Goals During Treatment for Eating Disorders
Individual goals during the treatment for eating disorders can vary. However there are some main goals of eating disorder treatment that are common across patients. These goals during treatment for eating disorders are designed to promote long term healthy behaviors and prevent relapse after completing treatment for eating disorders. Some common goals across anorexia and bulimia patients include:
- Stabilize and treat co-morbid psychiatric conditions including mood, anxiety disorders, OCD and PTSD
- Deconstruct urges to binge and purge so that urges can be identified early and emotion regulation skills practiced
- Restoring a normal, healthy weight in patients receiving treatment for anorexia
- Reduce and hopefully stop the occurrence of binge eating and purging episodes in individuals suffering from bulimia
- Treat and reduce long term impact of medical complications
- Teach patients healthy, balanced nutritional habits and help develop healthy, sustainable eating patterns through meal planning and exposures to fear foods
- Identify and challenge dysfunctional thoughts, which are characteristic of their eating disorder
- Improve each individual’s self image, self-control, self-esteem, and behavior
- Provide family tools and education, improve understanding and communication to support long term recovery
- Encourage lasting motivation and prevent relapse
- Encourage healthy coping mechanisms to manage distress, including mindful acceptance and self compassion
Psychological Therapy and Treatment for Eating Disorders
Therapy is perhaps the most important aspect in successful treatment for eating disorders. Psychological therapy generally involves cognitive-behavioral therapy, dialectical behavioral therapy, family therapy, or other individual or group therapy in order to understand and adjust to ones temperament and practice new coping strategies, face fears related to eating, body size, shape and weight. Additionally, therapy during treatment for eating disorders can help individuals understand the negative results from disordered eating behaviors. It takes a lot of courage to commit to the changes required for recovery. Psychotherapy can provide encouragement, insight and support to help let go of using restricting, binge eating and purging as primary coping mechanisms.

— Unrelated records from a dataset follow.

(** ** Slices: [chunks(n)] *)

Fixpoint chunks_go {A} (fuel n : nat) (l : list A) : list (list A) :=
  match fuel, l with
  | S fuel, _ :: _ => take n l :: chunks_go fuel n (drop n l)
  | _, _ => []
  end.

Definition chunks {A} (n : nat) (l : list A) : list (list A) := chunks_go (length l) n l.

Lemma chunks_go_fuel {A} n (l : list A) f1 f2 :
  (0 < n)%nat → (length l ≤ f1)%nat → (length l ≤ f2)%nat → chunks_go f1 n l = chunks_go f2 n l.
Proof.
  revert l f2; induction f1 as [|f1 IH]; intros l [|f2] Hn H1 H2; destruct l as [|x l];
    simpl in *; try done; try lia.
  f_equal. apply IH; [done|..]; rewrite length_drop; simpl; lia.
Qed.

Lemma chunks_app {A} n (l k : list A) :
  (0 < n)%nat → length l = n → chunks n (l ++ k) = l :: chunks n k.
Proof.
  intros Hn Hl. unfold chunks. destruct l as [|x l]; simpl in Hl; [lia|].
  simpl. rewrite <-Hl. simpl. rewrite take_app_length, drop_app_length.
  f_equal. apply chunks_go_fuel; [lia| |lia]. rewrite length_app; lia.
Qed.

Lemma chunks_short {A} n (l : list A) :
  l ≠ [] → (length l ≤ n)%nat → chunks n l = [l].
Proof.
  intros Hl Hn. unfold chunks. destruct l as [|x l]; [done|]. simpl in *.
  rewrite take_ge, drop_ge by (simpl; lia). by destruct (length l).
Qed.

(** Splits a list in blocks of [n] elements and a shorter remainder. *)
Lemma chunks_ind {A} (n : nat) (P : list A → Prop) :
  (0 < n)%nat →
  (∀ l, (length l < n)%nat → P l) →
  (∀ c l, length c = n → P l → P (c ++ l)) →
  ∀ l, P l.
Proof.
  intros Hn Hshort Hstep l. induction l as [l IH] using (induction_ltof1 _ (@length A)).
  unfold ltof in IH. destruct (decide (length l < n)%nat) as [|Hge]; [auto|].
  rewrite <-(take_drop n l). apply Hstep; [rewrite length_take; lia|].
  apply IH. rewrite length_drop. lia.
Qed.

(** ** Shifts and masks as arithmetic *)

Lemma testbit_small b n i : 0 ≤ b < 2 ^ n → 0 ≤ n ≤ i → Z.testbit b i = false.
Proof.
  intros Hb Hi. rewrite <-(Z.mod_small b (2 ^ n)) by done. by apply Z.mod_pow2_bits_high.
Qed.

Lemma lor_shiftl_add a b n : 0 ≤ n → 0 ≤ b < 2 ^ n → Z.lor (Z.shiftl a n) b = a * 2 ^ n + b.
Proof.
  intros Hn Hb. rewrite <-Z.shiftl_mul_pow2 by done.
  assert (Hland : Z.land (Z.shiftl a n) b = 0).
  { apply Z.bits_inj'. intros i Hi. rewrite Z.land_spec, Z.shiftl_spec, Z.bits_0 by done.
    destruct (decide (i < n)) as [Hlt|Hge].
    - by rewrite Z.testbit_neg_r by lia.
    - rewrite (testbit_small b n i) by lia. apply andb_false_r. }
  by rewrite Z.add_nocarry_lxor, Z.lxor_lor by done.
Qed.

Lemma lor_mul_add a b n : 0 ≤ n → 0 ≤ b < 2 ^ n → Z.lor (a * 2 ^ n) b = a * 2 ^ n + b.
Proof. intros. rewrite <-lor_shiftl_add by done. by rewrite Z.shiftl_mul_pow2 by done. Qed.

Lemma land_ones_mod a n : 0 ≤ n → Z.land a (2 ^ n - 1) = a mod 2 ^ n.
Proof. intros. rewrite <-Z.land_ones by done. by rewrite Z.ones_equiv, <-Z.sub_1_r. Qed.

(** Reduces shifts and low masks to [*], [/] and [mod], for [lia]. *)
Ltac shift_arith :=
  rewrite ?Z.shiftr_div_pow2, ?Z.shiftl_mul_pow2 by lia;
  change 63 with (2 ^ 6 - 1); change 255 with (2 ^ 8 - 1);
  rewrite ?land_ones_mod by lia;
  unfold wrap;
  change (2 ^ 6) with 64 in *; change (2 ^ 8) with 256 in *;
  change (2 ^ 16) with 65536 in *; change (2 ^ 32) with 4294967296 in *.

(** ** Decimal text *)

Definition is_digit (b : Z) : bool := (48 <=? b) && (b <=? 57).

Fixpoint digits_go (fuel : nat) (n : Z) (acc : list Z) : list Z :=
  match fuel with
  | O => acc
  | S fuel =>
      let acc := (48 + n mod 10) :: acc in
      if n / 10 =? 0 then acc else digits_go fuel (n / 10) acc
  end.

(** The decimal digits of a non-negative integer, without leading zeros ([0] is ["0"]). *)
Definition digits_of (n : Z) : list Z := digits_go (S (Z.to_nat (Z.log2 n))) n [].

(** [i64::to_string] and [u64::to_string]. *)
Definition decimal (n : Z) : list Z :=
  if n <? 0 then 45 :: digits_of (- n) else digits_of n.

(** The value of a digit string. *)
Definition digits_value (l : list Z) : Z := fold_left (λ a d, a * 10 + (d - 48)) l 0.

Lemma fold_digits_app l k a :
  fold_left (λ a d, a * 10 + (d - 48)) (l ++ k) a =
  fold_left (λ a d, a * 10 + (d - 48)) k (fold_left (λ a d, a * 10 + (d - 48)) l a).
Proof. apply fold_left_app. Qed.

Lemma fold_digits_shift l a :
  fold_left (λ a d, a * 10 + (d - 48)) l a = a * 10 ^ Z.of_nat (length l) + digits_value l.
Proof.
  unfold digits_value. revert a. induction l as [|d l IH]; intros a; cbn [fold_left length].
  - simpl. lia.
  - rewrite IH, (IH (0 * 10 + (d - 48))). rewrite Nat2Z.inj_succ, Z.pow_succ_r by lia. lia.
Qed.

Lemma digits_value_cons d l : digits_value (d :: l) = (d - 48) * 10 ^ Z.of_nat (length l) + digits_value l.
Proof. unfold digits_value at 1. cbn [fold_left]. rewrite fold_digits_shift. lia. Qed.

Lemma digits_go_spec fuel n acc :
  0 ≤ n < 2 ^ Z.of_nat fuel → (0 < fuel)%nat → Forall (λ b, is_digit b = true) acc →
  ∃ l, digits_go fuel n acc = l ++ acc ∧ Forall (λ b, is_digit b = true) (l ++ acc) ∧
    digits_value l = n ∧ (0 < length l)%nat ∧ (n ≠ 0 → head l ≠ Some 48) ∧ (n = 0 → l = [48]).
Proof.
  revert n acc; induction fuel as [|fuel IH]; intros n acc Hn Hf Hacc; [lia|]. cbn [digits_go].
  assert (Hd : is_digit (48 + n mod 10) = true).
  { unfold is_digit. pose proof (Z.mod_pos_bound n 10 ltac:(lia)).
    apply andb_true_intro; split; apply Z.leb_le; lia. }
  destruct (Z.eqb_spec (n / 10) 0) as [H0|H0].
  - assert (n < 10) by (Z.div_mod_to_equations; lia).
    exists [48 + n mod 10]. rewrite (Z.mod_small n 10) in * by lia.
    repeat split; simpl; try lia; [by constructor|unfold digits_value; simpl; lia|..].
    + intros ? [=]. lia.
    + intros ->. done.
  - rewrite Nat2Z.inj_succ, Z.pow_succ_r in Hn by lia.
    destruct (IH (n / 10) ((48 + n mod 10) :: acc)) as (l & -> & Hall & Hval & Hlen & Hhead & _).
    + split; [apply Z.div_pos; lia|]. apply Z.div_lt_upper_bound; lia.
    + destruct fuel; [|lia]. simpl in Hn. exfalso. apply H0. apply Z.div_small. lia.
    + by constructor.
    + exists (l ++ [48 + n mod 10]). rewrite <-app_assoc. split; [done|]. split; [done|].
      split; [|split; [rewrite length_app; simpl; lia|split]].
      * unfold digits_value in *. rewrite fold_digits_app, Hval. cbn [fold_left].
        pose proof (Z.div_mod n 10). lia.
      * intros _. destruct l; [simpl in Hlen; lia|]. simpl in *. by apply Hhead.
      * intros ->. done.
Qed.

Lemma digits_of_spec n :
  0 ≤ n → Forall (λ b, is_digit b = true) (digits_of n) ∧ digits_value (digits_of n) = n ∧
    (0 < length (digits_of n))%nat ∧ (n ≠ 0 → head (digits_of n) ≠ Some 48) ∧ (n = 0 → digits_of n = [48]).
Proof.
  intros Hn. destruct (digits_go_spec (S (Z.to_nat (Z.log2 n))) n []) as (l & Hl & Hall & ? & ? & ? & ?).
  - rewrite Nat2Z.inj_succ, Z2Nat.id by apply Z.log2_nonneg.
    destruct (decide (n = 0)) as [->|]; [simpl; lia|]. split; [done|]. apply Z.log2_spec. lia.
  - lia.
  - constructor.
  - unfold digits_of. rewrite Hl in *. rewrite app_nil_r in *. auto.
Qed.

Lemma fold_digits_snoc l d : digits_value (l ++ [d]) = 10 * digits_value l + (d - 48).
Proof. unfold digits_value. rewrite fold_digits_app. cbn [fold_left]. lia. Qed.

(** Decimal text in its shortest form. *)
Definition canonical_digits (l : list Z) : Prop :=
  Forall (λ b, is_digit b = true) l ∧ l ≠ [] ∧ (head l = Some 48 → l = [48]).

Lemma is_digit_bounds b : is_digit b = true → 48 ≤ b ≤ 57.
Proof. unfold is_digit. intros [?%Z.leb_le ?%Z.leb_le]%andb_prop. lia. Qed.

Lemma forallb_digits l : forallb is_digit l = true ↔ Forall (λ b, is_digit b = true) l.
Proof. by rewrite forallb_forall, Forall_forall; setoid_rewrite list_elem_of_In. Qed.

Lemma digits_value_nonneg l : Forall (λ b, is_digit b = true) l → 0 ≤ digits_value l.
Proof.
  induction l as [|d l IH] using rev_ind; [done|]. rewrite Forall_app, fold_digits_snoc.
  intros [? [?%is_digit_bounds _]%Forall_cons]. specialize (IH ltac:(done)). lia.
Qed.

Lemma digits_value_pos l :
  Forall (λ b, is_digit b = true) l → l ≠ [] → head l ≠ Some 48 → 0 < digits_value l.
Proof.
  destruct l as [|d l]; [done|]. intros [?%is_digit_bounds Hl]%Forall_cons _ Hd. simpl in Hd.
  rewrite digits_value_cons. pose proof (digits_value_nonneg l Hl).
  assert (d ≠ 48) by congruence. pose proof (Z.pow_pos_nonneg 10 (Z.of_nat (length l))). nia.
Qed.

Lemma canonical_digits_inj l k :
  canonical_digits l → canonical_digits k → digits_value l = digits_value k → l = k.
Proof.
  revert k. induction l as [|d l IH] using rev_ind; intros k (Hl & Hn & Hh) (Hk & Hkn & Hkh) Hv; [done|].
  destruct k as [|e k _] using rev_ind; [done|]. clear Hn Hkn.
  rewrite Forall_app in Hl, Hk. destruct Hl as [Hl [Hd%is_digit_bounds _]%Forall_cons].
  destruct Hk as [Hk [He%is_digit_bounds _]%Forall_cons].
  rewrite !fold_digits_snoc in Hv. pose proof (digits_value_nonneg l Hl). pose proof (digits_value_nonneg k Hk).
  assert (d = e ∧ digits_value l = digits_value k) as [-> Hlk] by lia. f_equal.
  assert (Hpos : ∀ l', Forall (λ b, is_digit b = true) l' → l' ≠ [] →
    (head (l' ++ [e]) = Some 48 → l' ++ [e] = [48]) → head l' ≠ Some 48 ∧ 0 < digits_value l').
  { intros l' Hf Hne Hc. assert (head l' ≠ Some 48).
    { intros Hh'. destruct l' as [|x [|y l']]; [done| |]; simpl in *; specialize (Hc Hh'); done. }
    split; [done|]. by apply digits_value_pos. }
  destruct (decide (l = [])) as [->|Hln]; destruct (decide (k = [])) as [->|Hkn]; [done| | |].
  - destruct (Hpos k Hk Hkn Hkh). change (digits_value []) with 0 in *. lia.
  - destruct (Hpos l Hl Hln Hh). change (digits_value []) with 0 in *. lia.
  - apply IH; [| |done].
    + destruct (Hpos l Hl Hln Hh). by repeat split.
    + destruct (Hpos k Hk Hkn Hkh). by repeat split.
Qed.

Lemma digits_of_canonical n : 0 ≤ n → canonical_digits (digits_of n).
Proof.
  intros Hn. destruct (digits_of_spec n Hn) as (Hf & _ & Hl & Hh & H0). split; [done|]. split.
  - by destruct (digits_of n); [simpl in Hl; lia|].
  - intros H48. destruct (decide (n = 0)) as [->|]; [by apply H0|]. by destruct Hh.
Qed.

Lemma digits_of_value l : canonical_digits l → digits_of (digits_value l) = l.
Proof.
  intros Hl. assert (0 ≤ digits_value l) by (apply digits_value_nonneg, Hl).
  apply canonical_digits_inj; [by apply digits_of_canonical|done|].
  by destruct (digits_of_spec (digits_value l)) as (_ & ? & _).
Qed.

(** ** [BTreeMap]s keyed by integers, iterated in key order *)

Definition btree_keys {V} (m : gmap Z V) : list Z := merge_sort Z.le (elements (dom m)).
Definition btree_values {V} (m : gmap Z V) : list V := omap (λ k, m !! k) (btree_keys m).

Lemma elem_of_btree_keys {V} (m : gmap Z V) k : k ∈ btree_keys m ↔ is_Some (m !! k).
Proof.
  unfold btree_keys. rewrite merge_sort_Permutation, elem_of_elements. apply elem_of_dom.
Qed.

Medical Treatment for Eating Disorders
Typical medical complications include slowed gastric emptying, constipation, reflux, low blood pressure, instability of autonomic nervous system, loss of menses, reversal of puberty, loss of bone density and stress fractures. Complete treatment should include screening for and treating medical complications that have resulted from the eating disorders. Additionally, a medical doctor or professional is typically responsible for supervising weight restoration in patients recovering from anorexia. Medical monitoring is most important during the early stages of eating disorder treatment as a person’s body adjusts to normal food intake and digestion. Labratory screens, vital signs monitoring and EKGs are recommended. Refeeding after periods of prolonged fasting or after extreme weight loss can be dangerous.
Dietitians and Nutritional Counseling During Treatment for Eating Disorders
Dietitians are experts in nutrition and food science. While in intensive treatment they coordinate refeeding and meal exposures, and provide education and support to patients and their families. Dietitians can help individuals help to learn healthy meal planning and weight management skills. These skills will help prevent relapse and ease them into independent living following partial hospitalization or residential treatment for eating disorders.